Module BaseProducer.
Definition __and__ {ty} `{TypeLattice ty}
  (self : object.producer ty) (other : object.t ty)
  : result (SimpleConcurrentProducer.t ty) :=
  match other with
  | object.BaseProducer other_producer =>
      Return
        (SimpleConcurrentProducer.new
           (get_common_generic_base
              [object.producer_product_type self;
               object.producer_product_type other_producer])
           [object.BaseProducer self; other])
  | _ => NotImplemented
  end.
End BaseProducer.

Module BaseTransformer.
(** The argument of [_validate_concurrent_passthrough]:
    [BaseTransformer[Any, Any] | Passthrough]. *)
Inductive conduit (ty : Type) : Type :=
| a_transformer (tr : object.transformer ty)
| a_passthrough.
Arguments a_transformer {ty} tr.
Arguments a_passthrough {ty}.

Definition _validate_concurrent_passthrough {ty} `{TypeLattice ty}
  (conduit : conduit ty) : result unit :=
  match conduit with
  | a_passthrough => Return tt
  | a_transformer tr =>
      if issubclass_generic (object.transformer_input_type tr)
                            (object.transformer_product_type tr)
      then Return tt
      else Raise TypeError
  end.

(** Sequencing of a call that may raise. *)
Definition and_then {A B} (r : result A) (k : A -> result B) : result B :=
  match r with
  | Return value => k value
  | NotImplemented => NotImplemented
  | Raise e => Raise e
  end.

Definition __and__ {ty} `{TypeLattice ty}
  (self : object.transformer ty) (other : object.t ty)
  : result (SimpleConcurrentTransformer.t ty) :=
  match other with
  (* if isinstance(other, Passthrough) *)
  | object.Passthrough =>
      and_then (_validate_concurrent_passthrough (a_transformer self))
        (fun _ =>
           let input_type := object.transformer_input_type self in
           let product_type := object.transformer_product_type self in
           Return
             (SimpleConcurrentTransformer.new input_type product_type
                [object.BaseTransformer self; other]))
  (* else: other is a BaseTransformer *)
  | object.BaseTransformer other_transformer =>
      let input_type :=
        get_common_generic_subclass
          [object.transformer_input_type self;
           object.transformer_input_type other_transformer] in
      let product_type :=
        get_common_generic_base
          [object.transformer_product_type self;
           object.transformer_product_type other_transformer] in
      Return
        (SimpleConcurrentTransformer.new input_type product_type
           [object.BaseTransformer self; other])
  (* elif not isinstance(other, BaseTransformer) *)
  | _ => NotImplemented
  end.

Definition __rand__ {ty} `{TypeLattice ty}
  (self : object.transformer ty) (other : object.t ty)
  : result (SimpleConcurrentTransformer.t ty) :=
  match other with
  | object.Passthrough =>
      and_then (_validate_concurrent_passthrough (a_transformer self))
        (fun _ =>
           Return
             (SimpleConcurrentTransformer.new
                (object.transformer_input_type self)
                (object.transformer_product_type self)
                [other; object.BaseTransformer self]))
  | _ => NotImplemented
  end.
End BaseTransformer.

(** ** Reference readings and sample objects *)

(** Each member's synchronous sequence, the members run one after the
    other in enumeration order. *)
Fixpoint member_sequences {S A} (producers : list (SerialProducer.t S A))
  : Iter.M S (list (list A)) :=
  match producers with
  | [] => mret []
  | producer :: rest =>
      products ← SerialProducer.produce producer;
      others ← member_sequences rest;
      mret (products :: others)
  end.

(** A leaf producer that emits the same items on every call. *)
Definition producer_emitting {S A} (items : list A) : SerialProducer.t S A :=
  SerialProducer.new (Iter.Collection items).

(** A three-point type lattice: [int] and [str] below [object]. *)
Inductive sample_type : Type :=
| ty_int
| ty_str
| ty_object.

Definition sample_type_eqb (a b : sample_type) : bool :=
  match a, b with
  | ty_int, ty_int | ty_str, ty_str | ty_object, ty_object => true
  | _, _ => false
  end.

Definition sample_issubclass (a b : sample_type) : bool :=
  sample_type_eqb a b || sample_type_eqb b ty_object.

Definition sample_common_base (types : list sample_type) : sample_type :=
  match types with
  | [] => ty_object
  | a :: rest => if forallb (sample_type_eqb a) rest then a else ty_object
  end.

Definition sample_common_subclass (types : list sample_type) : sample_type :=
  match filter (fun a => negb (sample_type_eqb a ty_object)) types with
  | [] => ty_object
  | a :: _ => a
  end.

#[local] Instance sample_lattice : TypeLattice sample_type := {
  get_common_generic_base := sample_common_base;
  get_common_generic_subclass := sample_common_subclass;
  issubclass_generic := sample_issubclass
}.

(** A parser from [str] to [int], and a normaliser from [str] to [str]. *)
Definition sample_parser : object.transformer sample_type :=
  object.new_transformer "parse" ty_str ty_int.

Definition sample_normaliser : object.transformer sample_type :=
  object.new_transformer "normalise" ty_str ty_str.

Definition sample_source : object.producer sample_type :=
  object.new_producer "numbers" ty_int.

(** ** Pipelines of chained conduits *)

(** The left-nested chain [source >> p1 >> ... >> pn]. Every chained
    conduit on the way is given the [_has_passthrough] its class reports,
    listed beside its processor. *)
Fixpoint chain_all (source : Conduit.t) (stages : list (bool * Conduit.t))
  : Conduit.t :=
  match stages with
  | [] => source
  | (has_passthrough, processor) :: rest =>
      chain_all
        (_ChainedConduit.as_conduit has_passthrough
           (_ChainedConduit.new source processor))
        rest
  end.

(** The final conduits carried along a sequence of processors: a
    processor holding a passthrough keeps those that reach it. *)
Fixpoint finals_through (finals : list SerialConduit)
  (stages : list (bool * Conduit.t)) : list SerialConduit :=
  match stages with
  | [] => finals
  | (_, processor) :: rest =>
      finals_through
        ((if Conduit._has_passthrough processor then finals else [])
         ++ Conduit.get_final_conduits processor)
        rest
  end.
• • • • •
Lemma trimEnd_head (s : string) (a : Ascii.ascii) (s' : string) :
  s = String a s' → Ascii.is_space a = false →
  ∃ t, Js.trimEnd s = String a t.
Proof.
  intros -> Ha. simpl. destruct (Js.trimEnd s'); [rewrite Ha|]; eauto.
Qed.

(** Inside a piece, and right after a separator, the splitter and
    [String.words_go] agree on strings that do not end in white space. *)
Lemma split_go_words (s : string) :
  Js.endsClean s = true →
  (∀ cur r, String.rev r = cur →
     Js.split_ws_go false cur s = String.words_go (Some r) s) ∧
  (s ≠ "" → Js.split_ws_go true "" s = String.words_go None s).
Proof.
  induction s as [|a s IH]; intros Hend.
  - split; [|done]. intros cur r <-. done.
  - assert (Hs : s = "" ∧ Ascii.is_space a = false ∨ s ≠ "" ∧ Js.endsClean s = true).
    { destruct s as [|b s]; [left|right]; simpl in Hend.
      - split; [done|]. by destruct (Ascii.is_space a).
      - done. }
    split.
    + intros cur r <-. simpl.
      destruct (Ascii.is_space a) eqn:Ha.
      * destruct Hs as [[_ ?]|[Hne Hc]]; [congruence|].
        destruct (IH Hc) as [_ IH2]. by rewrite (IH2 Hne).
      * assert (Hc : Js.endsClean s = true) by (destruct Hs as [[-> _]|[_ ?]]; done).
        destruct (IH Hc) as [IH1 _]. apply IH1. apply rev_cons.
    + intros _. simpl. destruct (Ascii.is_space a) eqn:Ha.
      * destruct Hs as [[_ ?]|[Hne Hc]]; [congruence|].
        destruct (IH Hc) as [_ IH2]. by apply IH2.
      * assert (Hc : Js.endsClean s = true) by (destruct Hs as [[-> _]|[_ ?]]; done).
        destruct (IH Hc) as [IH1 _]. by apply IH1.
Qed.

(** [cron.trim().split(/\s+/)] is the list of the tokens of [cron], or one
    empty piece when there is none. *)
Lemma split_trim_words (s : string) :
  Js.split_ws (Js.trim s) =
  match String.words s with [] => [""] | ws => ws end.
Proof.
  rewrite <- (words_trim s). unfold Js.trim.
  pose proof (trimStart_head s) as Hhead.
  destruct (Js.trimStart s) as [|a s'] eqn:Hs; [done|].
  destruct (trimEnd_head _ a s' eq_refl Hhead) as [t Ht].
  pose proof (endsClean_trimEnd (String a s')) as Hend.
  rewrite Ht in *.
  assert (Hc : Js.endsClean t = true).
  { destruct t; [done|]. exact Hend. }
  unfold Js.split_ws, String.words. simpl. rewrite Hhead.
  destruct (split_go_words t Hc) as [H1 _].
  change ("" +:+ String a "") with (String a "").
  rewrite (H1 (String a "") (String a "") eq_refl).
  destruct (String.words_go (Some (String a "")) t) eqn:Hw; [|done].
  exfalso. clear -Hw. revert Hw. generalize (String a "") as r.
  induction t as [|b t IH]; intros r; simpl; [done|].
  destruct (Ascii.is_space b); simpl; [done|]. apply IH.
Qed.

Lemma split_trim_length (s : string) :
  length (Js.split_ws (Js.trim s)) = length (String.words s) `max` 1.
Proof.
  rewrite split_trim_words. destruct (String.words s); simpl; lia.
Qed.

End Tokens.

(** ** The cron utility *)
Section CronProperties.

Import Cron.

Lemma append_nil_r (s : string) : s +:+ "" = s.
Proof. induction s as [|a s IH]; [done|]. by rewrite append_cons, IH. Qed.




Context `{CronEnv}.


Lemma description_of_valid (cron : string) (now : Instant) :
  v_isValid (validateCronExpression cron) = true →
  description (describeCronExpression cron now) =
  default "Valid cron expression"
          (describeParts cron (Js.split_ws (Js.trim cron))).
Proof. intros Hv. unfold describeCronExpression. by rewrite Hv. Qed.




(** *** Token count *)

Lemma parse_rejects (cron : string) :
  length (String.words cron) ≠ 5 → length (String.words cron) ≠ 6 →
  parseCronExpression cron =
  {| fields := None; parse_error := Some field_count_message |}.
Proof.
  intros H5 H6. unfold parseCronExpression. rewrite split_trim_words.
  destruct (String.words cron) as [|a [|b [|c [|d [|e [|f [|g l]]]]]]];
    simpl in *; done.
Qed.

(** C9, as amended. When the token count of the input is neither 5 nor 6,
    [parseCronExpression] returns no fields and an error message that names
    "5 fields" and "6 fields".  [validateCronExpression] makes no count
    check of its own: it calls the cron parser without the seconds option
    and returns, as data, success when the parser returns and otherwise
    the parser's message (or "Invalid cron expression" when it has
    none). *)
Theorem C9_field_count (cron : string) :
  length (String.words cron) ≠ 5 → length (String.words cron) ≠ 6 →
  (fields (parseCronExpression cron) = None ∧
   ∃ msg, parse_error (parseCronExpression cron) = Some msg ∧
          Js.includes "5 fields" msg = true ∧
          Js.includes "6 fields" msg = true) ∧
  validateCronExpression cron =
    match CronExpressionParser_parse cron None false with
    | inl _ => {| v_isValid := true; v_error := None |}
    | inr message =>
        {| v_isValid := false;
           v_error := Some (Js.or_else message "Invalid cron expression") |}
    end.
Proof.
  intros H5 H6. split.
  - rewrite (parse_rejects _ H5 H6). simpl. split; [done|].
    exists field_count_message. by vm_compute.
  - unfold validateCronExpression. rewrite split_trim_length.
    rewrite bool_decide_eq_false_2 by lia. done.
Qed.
• • • • •
From the entries above, return exactly the line containing "destruct (Js.trimStart s)", the line containing "rewrite (H1 (String", and all lines between, and nothing else.

  destruct (Js.trimStart s) as [|a s'] eqn:Hs; [done|].
  destruct (trimEnd_head _ a s' eq_refl Hhead) as [t Ht].
  pose proof (endsClean_trimEnd (String a s')) as Hend.
  rewrite Ht in *.
  assert (Hc : Js.endsClean t = true).
  { destruct t; [done|]. exact Hend. }
  unfold Js.split_ws, String.words. simpl. rewrite Hhead.
  destruct (split_go_words t Hc) as [H1 _].
  change ("" +:+ String a "") with (String a "").
  rewrite (H1 (String a "") (String a "") eq_refl).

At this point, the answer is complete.